Although you can score the items during an administration, if a response is unclear, you have the option of writing the response on the form and later reviewing it and assigning a score. After administration, you add up the passage scores to give you the Item Set Total Raw Score. From here you can easily convert this to age- or grade-based standard scores to describe the examinee’s overall listening comprehension ability.

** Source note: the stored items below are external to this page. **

(** * ArtistGrid/Trackers: the sync-download-archive pipeline of [main.py]

    A shallow embedding of the functions of [src/main.py] that the
    specification talks about, followed by the properties the
    specification states about them.

    Conventions of the embedding.
    - A Python [str] is a [string]; one character of the model is one code
      point below 256.  On that range [str.lower], [str.strip],
      [str.splitlines] and the character classes of the regular
      expressions are written out in full.
    - A Python [dict] is an insertion-ordered association list
      ([Dict.get], [Dict.set]); [Dict.to_map] gives the finite map it
      stands for, which is what "equal as mappings" refers to.
    - Exceptions are values of [exn]; a pure function that may raise
      returns a [result]; code that reads or writes files, logs, sleeps or
      calls the network runs in the monad [io], a state monad over [world]
      in which an exception keeps the writes made before it.
    - The outside (HTTP answers, the archive service, the clock, the
      [csv] and [zipfile] readers, the hash function) is a record of
      functions, [env]; every call to the outside is recorded in the
      [trace] of the world.
    - Files are a finite map from paths to contents.  Directories are not
      modelled: [os.makedirs] has no counterpart, and opening a file for
      writing fails only for a path that can only name a directory.
    - The threads that [run_once] starts are recorded as [Spawn] events;
      [archive_file] is the body of one such thread, run on its own. *)

From Stdlib Require Import ZArith NArith Ascii String List Bool Lia.
From stdpp Require Import base option list gmap strings.
(** [l[0:k]] for [k < 0]: the last [|k|] elements are dropped. *)
Lemma py_slice_drop_last (k : Z) (l : list A) :
  k < 0 -> py_slice 0 k l = firstn (Z.to_nat (Z.of_nat (length l) + k)) l.
Proof.
  intros Hk. unfold py_slice, clamp_index.
  destruct (Z.ltb_spec k 0); [|lia].
  change (0 <? 0) with false. cbv iota.
  rewrite (Z.min_l 0) by lia. cbn [Z.to_nat skipn].
  rewrite Z.sub_0_r. f_equal. lia.
Qed.
End SliceFacts.

(** ** Warper construction *)

Section WarperFacts.
Context {F : Type} `{PyFloat F}.
Variable getRotationMatrix2D : Z * Z -> F -> F -> mat23 F.


Lemma sample_transform_theta_length (H W : Z) (fW : F) (d : Draws F)
    (mt : mat23 F * list F) :
  sample_transform getRotationMatrix2D H W fW d = Ok mt ->
  length (snd mt) = 4%nat.
Proof.
  unfold sample_transform. destruct (randint_sel d =? 4).
  - intros [= <-]. reflexivity.
  - destruct (f_of_int H) as [fH|e]; [|discriminate]. cbn [bind].
    destruct (py_truediv _ fH) as [ty|e]; [|discriminate].
    cbn [bind]. intros [= <-]. reflexivity.
Qed.

Lemma Warper_init_4_theta_length (H W : Z) (crop : F) (d : Draws F) (w : Warper F) :
  Warper_init getRotationMatrix2D H W "affine_simple_4" crop d = Ok w ->
  length (theta w) = 4%nat /\ add_tx w = Some true.
Proof.
  unfold Warper_init.
  change (String.eqb "affine_simple_4" "affine_simple_4") with true.
  cbn [bind].
  destruct (crop_offset H crop) as [ho|e]; [|discriminate].
  destruct (crop_offset W crop) as [wo|e]; [|discriminate].
  cbn [bind].
  destruct (f_of_int W) as [fW|e]; [|discriminate]. cbn [bind].
  destruct (sample_transform getRotationMatrix2D H W fW d) as [mt|e] eqn:Es;
    [|discriminate].
  cbn. intros [= <-]. cbn. split; [|reflexivity].
  apply (sample_transform_theta_length _ _ _ _ _ Es).
Qed.
(** * Medication availability and price checker: the search pipeline of server.js

    A shallow embedding of [src/server.js]: the deterministic price and stock
    synthesizer ([seedNum], [simulatePrice], [simulateStock]), the three
    upstream lookups with their process-wide caches ([rxnormLookup],
    [geocodeText], [findPharmacies]) and the [/api/search] handler with its
    filters and its sort.

    - JavaScript numbers are IEEE 754 binary64 values; they are Rocq's
      primitive floats, whose operations are the binary64 operations,
      specified by [SpecFloat] through [Prim2SF].
    - JavaScript strings are [string]s, one character per code unit (code
      units below 256).
    - The providers are a record of functions, [upstream]: what each HTTP
      call answers, or the error it throws.
    - The two caches are finite maps, threaded through the lookups and the
      handler; a request is handled from its start to its answer.
    - A thrown error is a value of [outcome]; the handler's [catch] is
      [failure]. *)

From Stdlib Require Import ZArith Lia List String Ascii Bool Floats.
From Stdlib Require Import DecimalString Sorting.Sorted Permutation.
From stdpp Require Import gmap strings.
Import ListNotations.

Open Scope string_scope.
Open Scope Z_scope.

(** ** The JavaScript built-ins the server uses *)

Module JS.

(** *** Strings *)

Definition charCode (c : ascii) : Z := Z.of_N (N_of_ascii c).

(** White space and line terminators that [trim] and the numeric grammar
    skip, among the code units below 256: TAB, LF, VT, FF, CR, SP, NBSP. *)
Definition isWhiteSpace (c : ascii) : bool :=
  let n := charCode c in
  ((9 <=? n) && (n <=? 13)) || (n =? 32) || (n =? 160).

Fixpoint trimStart (l : list ascii) : list ascii :=
  match l with
  | c :: l' => if isWhiteSpace c then trimStart l' else l
  | [] => []
  end.

Definition trimEnd (l : list ascii) : list ascii :=
  rev (trimStart (rev l)).

Definition trim_chars (l : list ascii) : list ascii :=
  trimEnd (trimStart l).

(** [str.trim()] *)
Definition trim (s : string) : string :=
  string_of_list_ascii (trim_chars (list_ascii_of_string s)).

(** The lower-case form of a code unit below 256: A-Z, and the Latin-1
    capitals U+00C0 to U+00DE but for the multiplication sign U+00D7. *)
Definition lowerChar (c : ascii) : ascii :=
  let n := charCode c in
  if ((65 <=? n) && (n <=? 90))
     || ((192 <=? n) && (n <=? 222) && negb (n =? 215))
  then ascii_of_N (Z.to_N (n + 32))
  else c.

(** [str.toLowerCase()] *)
Definition toLowerCase (s : string) : string :=
  string_of_list_ascii (map lowerChar (list_ascii_of_string s)).

(** Truthiness of a string: only the empty string is falsy. *)
Definition truthy (s : string) : bool :=
  match s with EmptyString => false | _ => true end.

(** [v || d] for a query value [v] that is a string or is missing. *)
Definition or_default (v : option string) (d : string) : string :=
  match v with
  | Some s => if truthy s then s else d
  | None => d
  end.

(** *** Numbers *)

Definition of_Z (z : Z) : float :=
  match z with
  | Z0 => PrimFloat.zero
  | Zpos _ => PrimFloat.of_uint63 (Uint63.of_Z z)
  | Zneg p => PrimFloat.opp (PrimFloat.of_uint63 (Uint63.of_Z (Zpos p)))
  end.

(** The binary64 value nearest to [p / q] (ties to even), signed. *)
Definition round_ratio (neg : bool) (p q : positive) : float :=
  SF2Prim (SFdiv prec emax (S754_finite neg p 0) (S754_finite false q 0)).

(** The number denoted by the decimal [m * 10 ^ e], [0 <= m]. *)
Definition of_decimal (neg : bool) (m e : Z) : float :=
  match m with
  | Zpos p =>
      match e with
      | Z0 => round_ratio neg p 1
      | Zpos k => round_ratio neg (p * 10 ^ k) 1
      | Zneg k => round_ratio neg p (10 ^ k)
      end
  | _ => if neg then PrimFloat.neg_zero else PrimFloat.zero
  end.

Definition digitVal (c : ascii) : option Z :=
  let n := charCode c in
  if (48 <=? n) && (n <=? 57) then Some (n - 48) else None.

Definition hexVal (c : ascii) : option Z :=
  let n := charCode c in
  if (48 <=? n) && (n <=? 57) then Some (n - 48)
  else if (97 <=? n) && (n <=? 102) then Some (n - 87)
  else if (65 <=? n) && (n <=? 70) then Some (n - 55)
  else None.
(** * The TARDIS configuration reader (tardis/io/configuration/config_reader.py)

    A shallow embedding of [ConfigurationNameSpace] and [Configuration]:
    the recursive, unit-aware namespace, its path accessors, and the section
    validators run by [Configuration.from_config_dict].

    - Python values are a tagged union.  A [dict] is the ordered list of its
      bindings, read at the first binding of a key; a later binding of the
      same key is shadowed and plays no part.
    - Exceptions are the [Raise] side of [result].  A method that mutates
      [self] is a function from the bindings of [self] to the bindings
      afterwards, together with the exception raised, if any.  Values are
      trees: two keys never share one mutable object.
    - A number is a rational, an infinity or not-a-number: Python's ints and
      floats as the comparisons of the module see them.  Converting between
      units, and making a float of a number, is astropy's business.
    - astropy, the schema validator (config_validator.validate_dict) and the
      CSVY reader (load_yaml_from_csvy) are collaborators whose code is not
      part of the module: they are the fields of the record [externals], and
      every definition that calls one of them takes such a record. *)

From Stdlib Require Import String Ascii List ZArith QArith Bool Lia.
From Stdlib Require Import DecimalString DecimalNat DecimalFacts.
Import ListNotations.
Local Open Scope string_scope.
Local Open Scope Z_scope.

(** ** Exceptions and fallible computations *)

(** Why a [ValueError] was raised: one tag per [raise ValueError] of the
    module (the messages interpolate the offending values), one for [int]. *)
Inductive value_error : Type :=
| BothModelAndCsvyModel      (* "Cannot specify both model and csvy_model in main config file." *)
| TimeOfExplosionInvalid
| LuminosityLimitsInvalid
| InitialTInnerInvalid
| InitialTRadInvalid
| SpectrumStartGreaterThanStop
| StopVelocityLessThanStart
| OuterBoundaryLessThanInner
| DensityInvalid
| VelocityInvalid
| TimeInvalid
| DensityValueInvalid
| ConvergenceStrategyNotDampedOrCustom
| InvalidIntLiteral.

Inductive not_implemented : Type :=
| CustomConvergenceStrategy
| IntegratedWithFullRelativity.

Standardization for the OPUS is based on a sample of 1,517 individuals ages 5 to 21 years. The sample is stratified to match recent U.S. Census data for gender, race/ethnicity, parents’ education level, and geographic region so you can confidently use the OPUS with a wide range of individuals. The OPUS and CASL-2 are co-normed, supporting the validity of both tests and making them wonderful companions. A clinical validation sample of 204 individuals demonstrates that the CASL-2 can differentiate between typically developing individuals and those with the following diagnoses:
- Expressive and/or receptive language disorder
- Hearing impairment
- Autism spectrum disorder
- Social (pragmatic) communication disorder
- Intellectual cisability
- Learning disability
- Developmental delay
The OPUS has strong internal consistency and test-retest and interrater reliability, demonstrating the stability and reliability of results over time and across raters. The OPUS’s validity is also supported by expected standard score correlations with other measures of oral language, including the CASL-2.